** Task prompt **
What lines in the material hold the string "EffectiveActivation"? Copy out each of them.

** Stored data **
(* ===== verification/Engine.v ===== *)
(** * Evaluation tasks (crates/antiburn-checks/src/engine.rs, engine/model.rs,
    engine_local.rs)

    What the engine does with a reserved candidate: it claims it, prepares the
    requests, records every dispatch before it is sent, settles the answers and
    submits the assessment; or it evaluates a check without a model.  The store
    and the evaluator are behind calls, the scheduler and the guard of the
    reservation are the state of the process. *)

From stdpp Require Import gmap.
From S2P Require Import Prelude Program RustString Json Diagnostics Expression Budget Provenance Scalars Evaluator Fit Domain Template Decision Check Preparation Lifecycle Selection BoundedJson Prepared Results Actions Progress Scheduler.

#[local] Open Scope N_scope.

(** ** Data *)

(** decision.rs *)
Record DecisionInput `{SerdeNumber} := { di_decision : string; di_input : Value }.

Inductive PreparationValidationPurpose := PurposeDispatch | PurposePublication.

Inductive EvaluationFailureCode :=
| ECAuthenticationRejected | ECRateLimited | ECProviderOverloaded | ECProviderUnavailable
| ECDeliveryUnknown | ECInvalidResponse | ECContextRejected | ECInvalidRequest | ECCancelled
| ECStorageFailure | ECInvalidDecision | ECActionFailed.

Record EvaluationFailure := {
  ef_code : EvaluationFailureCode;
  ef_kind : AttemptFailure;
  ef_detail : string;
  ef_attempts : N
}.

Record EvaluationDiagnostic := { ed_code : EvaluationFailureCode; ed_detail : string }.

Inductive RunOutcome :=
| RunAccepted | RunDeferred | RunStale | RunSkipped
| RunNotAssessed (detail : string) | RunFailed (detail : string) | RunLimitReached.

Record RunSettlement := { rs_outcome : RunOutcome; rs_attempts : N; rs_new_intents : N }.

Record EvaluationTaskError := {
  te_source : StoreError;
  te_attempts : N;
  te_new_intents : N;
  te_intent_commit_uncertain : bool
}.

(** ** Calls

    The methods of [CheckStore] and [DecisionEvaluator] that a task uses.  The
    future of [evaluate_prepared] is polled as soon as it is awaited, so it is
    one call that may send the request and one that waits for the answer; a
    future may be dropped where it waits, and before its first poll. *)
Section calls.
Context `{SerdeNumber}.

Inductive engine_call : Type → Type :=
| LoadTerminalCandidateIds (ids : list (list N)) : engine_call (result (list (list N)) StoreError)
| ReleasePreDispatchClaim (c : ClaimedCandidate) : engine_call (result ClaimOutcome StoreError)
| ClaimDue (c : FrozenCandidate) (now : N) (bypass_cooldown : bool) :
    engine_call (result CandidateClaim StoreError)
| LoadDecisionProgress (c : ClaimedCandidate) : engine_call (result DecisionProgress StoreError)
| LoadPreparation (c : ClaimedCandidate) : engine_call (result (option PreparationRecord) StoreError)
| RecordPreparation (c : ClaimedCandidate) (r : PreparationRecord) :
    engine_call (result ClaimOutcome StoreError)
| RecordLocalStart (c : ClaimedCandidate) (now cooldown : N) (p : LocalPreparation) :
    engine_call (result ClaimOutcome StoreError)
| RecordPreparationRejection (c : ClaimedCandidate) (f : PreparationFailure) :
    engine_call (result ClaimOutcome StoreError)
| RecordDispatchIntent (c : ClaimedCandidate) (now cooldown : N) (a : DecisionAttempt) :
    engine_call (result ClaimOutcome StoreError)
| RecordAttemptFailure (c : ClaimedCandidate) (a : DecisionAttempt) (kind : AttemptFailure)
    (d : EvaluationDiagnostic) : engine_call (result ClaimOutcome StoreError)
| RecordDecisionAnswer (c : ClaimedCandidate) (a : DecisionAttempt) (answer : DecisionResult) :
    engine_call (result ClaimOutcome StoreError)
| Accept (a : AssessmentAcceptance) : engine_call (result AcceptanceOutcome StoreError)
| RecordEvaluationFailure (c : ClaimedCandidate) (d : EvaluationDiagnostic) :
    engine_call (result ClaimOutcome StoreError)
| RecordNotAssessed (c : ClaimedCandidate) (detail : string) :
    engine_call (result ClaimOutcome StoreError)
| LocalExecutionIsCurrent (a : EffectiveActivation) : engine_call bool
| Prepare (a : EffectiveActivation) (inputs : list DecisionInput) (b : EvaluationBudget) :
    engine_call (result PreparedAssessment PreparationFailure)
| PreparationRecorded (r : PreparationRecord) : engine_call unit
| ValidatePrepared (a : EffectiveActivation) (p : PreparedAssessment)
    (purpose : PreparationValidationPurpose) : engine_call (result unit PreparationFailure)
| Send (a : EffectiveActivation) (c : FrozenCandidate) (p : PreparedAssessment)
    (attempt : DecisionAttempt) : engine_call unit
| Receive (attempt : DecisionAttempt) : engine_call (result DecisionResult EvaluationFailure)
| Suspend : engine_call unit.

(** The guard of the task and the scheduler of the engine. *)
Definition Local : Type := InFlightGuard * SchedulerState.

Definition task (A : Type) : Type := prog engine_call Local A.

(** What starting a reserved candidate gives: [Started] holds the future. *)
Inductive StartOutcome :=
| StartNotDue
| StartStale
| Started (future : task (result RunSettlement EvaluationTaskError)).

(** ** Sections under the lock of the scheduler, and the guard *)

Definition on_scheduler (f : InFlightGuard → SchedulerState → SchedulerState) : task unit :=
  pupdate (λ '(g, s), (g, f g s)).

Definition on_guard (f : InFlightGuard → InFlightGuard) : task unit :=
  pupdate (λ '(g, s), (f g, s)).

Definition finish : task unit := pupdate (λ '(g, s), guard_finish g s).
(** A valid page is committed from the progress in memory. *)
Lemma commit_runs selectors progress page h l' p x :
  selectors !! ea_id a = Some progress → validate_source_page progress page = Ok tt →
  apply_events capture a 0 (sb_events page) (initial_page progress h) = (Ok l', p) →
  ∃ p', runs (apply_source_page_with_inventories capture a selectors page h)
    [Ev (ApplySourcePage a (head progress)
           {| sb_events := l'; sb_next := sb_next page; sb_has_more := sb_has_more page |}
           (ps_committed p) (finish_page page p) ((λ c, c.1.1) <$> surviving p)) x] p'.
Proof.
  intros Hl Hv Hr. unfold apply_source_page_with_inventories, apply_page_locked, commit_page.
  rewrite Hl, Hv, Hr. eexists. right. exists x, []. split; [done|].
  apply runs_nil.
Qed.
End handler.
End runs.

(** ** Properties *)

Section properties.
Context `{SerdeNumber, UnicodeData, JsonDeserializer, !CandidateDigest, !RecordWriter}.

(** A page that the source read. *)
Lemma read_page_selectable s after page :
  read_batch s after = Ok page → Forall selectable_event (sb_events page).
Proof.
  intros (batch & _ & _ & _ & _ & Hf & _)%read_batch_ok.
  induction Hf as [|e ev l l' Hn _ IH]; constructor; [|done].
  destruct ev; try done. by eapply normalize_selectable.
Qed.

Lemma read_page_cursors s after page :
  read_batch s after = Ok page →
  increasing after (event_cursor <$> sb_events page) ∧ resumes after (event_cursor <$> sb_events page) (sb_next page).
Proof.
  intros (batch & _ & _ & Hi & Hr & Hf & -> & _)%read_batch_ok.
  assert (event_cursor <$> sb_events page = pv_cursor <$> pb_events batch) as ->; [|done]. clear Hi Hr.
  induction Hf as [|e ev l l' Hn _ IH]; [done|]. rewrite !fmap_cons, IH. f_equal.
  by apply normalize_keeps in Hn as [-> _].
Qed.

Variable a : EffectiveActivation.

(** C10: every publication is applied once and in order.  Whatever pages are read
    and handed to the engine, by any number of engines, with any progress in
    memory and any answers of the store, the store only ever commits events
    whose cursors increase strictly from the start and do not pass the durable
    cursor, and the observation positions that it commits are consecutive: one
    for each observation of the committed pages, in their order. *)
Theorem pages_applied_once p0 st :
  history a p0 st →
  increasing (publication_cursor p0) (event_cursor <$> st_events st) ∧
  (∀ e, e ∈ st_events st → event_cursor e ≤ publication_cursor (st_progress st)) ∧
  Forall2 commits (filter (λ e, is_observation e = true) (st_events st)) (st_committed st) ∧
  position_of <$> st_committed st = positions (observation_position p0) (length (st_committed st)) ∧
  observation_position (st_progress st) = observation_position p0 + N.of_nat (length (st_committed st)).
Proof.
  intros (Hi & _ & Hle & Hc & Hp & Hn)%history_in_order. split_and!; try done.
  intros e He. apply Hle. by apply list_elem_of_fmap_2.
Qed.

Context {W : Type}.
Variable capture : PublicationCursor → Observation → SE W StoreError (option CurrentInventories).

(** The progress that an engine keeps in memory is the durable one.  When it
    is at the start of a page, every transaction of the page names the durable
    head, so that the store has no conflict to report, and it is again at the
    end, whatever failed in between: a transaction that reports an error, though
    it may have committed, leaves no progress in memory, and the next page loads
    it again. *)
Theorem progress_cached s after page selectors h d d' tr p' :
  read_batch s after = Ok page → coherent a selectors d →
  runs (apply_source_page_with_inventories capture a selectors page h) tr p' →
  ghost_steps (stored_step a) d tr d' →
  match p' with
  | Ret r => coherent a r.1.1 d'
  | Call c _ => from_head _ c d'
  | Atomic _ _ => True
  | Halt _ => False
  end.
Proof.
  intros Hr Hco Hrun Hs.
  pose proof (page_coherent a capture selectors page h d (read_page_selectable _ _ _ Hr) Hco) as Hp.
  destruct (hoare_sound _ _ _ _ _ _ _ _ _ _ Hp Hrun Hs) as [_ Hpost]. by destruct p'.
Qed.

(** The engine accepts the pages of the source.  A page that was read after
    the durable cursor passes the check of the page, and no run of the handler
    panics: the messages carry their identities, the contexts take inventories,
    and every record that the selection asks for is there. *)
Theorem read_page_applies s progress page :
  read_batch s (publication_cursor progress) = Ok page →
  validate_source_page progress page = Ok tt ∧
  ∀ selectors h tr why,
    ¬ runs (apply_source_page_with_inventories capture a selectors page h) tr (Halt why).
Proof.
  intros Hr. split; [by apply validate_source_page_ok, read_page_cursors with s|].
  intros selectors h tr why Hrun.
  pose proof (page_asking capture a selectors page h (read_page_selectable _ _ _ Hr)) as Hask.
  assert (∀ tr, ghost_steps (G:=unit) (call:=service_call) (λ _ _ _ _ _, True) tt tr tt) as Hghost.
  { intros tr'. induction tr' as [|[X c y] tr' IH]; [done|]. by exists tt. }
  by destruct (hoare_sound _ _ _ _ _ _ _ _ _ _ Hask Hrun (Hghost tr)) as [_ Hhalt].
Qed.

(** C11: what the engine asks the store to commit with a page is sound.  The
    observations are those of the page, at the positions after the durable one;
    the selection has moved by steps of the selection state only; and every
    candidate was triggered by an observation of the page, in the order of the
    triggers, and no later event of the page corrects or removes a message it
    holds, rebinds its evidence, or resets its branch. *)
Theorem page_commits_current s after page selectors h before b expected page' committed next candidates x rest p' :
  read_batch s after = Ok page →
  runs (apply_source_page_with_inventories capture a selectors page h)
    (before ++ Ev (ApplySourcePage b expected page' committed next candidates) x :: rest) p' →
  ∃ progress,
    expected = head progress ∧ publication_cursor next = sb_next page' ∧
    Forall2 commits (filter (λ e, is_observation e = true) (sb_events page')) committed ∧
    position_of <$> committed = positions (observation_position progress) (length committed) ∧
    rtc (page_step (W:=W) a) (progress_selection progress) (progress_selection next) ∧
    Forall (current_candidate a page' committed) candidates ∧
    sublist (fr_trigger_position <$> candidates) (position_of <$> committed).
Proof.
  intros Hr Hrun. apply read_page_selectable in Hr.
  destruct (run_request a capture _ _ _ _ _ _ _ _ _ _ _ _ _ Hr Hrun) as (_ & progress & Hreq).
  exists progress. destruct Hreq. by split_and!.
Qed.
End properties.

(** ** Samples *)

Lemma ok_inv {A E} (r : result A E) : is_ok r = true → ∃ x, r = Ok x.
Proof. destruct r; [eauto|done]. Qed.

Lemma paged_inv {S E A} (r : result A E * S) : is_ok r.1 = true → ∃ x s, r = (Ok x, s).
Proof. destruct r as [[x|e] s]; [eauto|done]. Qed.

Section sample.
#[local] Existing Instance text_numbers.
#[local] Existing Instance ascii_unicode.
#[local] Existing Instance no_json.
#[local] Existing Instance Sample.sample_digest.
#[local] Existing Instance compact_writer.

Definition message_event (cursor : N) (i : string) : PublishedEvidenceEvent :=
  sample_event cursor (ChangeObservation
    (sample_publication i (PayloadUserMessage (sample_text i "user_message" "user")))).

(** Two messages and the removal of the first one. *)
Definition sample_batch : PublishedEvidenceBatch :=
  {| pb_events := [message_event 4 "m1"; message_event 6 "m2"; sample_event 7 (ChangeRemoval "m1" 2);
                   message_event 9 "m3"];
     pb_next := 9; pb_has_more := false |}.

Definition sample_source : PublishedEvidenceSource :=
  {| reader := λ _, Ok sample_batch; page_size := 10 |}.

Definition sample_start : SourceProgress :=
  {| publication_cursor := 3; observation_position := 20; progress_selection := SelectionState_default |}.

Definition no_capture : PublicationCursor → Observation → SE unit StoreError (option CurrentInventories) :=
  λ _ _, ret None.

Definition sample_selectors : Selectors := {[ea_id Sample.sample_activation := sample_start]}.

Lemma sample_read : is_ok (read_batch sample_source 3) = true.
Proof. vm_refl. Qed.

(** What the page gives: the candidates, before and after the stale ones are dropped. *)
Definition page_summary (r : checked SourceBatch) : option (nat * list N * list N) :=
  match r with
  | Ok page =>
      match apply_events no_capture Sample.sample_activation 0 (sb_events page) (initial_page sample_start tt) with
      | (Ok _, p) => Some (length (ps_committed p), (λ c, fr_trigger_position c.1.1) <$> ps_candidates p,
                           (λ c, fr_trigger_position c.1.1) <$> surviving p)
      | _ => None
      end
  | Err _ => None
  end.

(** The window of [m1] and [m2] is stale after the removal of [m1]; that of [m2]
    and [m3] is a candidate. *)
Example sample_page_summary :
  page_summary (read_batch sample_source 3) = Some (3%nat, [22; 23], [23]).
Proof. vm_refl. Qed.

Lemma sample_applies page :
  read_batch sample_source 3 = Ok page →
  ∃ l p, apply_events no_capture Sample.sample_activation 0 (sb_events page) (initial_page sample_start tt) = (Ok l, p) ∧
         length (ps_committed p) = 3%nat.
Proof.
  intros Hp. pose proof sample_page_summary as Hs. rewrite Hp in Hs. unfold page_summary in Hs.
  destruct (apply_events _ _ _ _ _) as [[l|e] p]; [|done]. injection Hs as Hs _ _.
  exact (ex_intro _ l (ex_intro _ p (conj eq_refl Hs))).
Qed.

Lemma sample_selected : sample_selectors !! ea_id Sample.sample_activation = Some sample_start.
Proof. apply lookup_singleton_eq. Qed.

** Finished task **
| LocalExecutionIsCurrent (a : EffectiveActivation) : engine_call bool
| Prepare (a : EffectiveActivation) (inputs : list DecisionInput) (b : EvaluationBudget) :
| ValidatePrepared (a : EffectiveActivation) (p : PreparedAssessment)
| Send (a : EffectiveActivation) (c : FrozenCandidate) (p : PreparedAssessment)
Variable a : EffectiveActivation.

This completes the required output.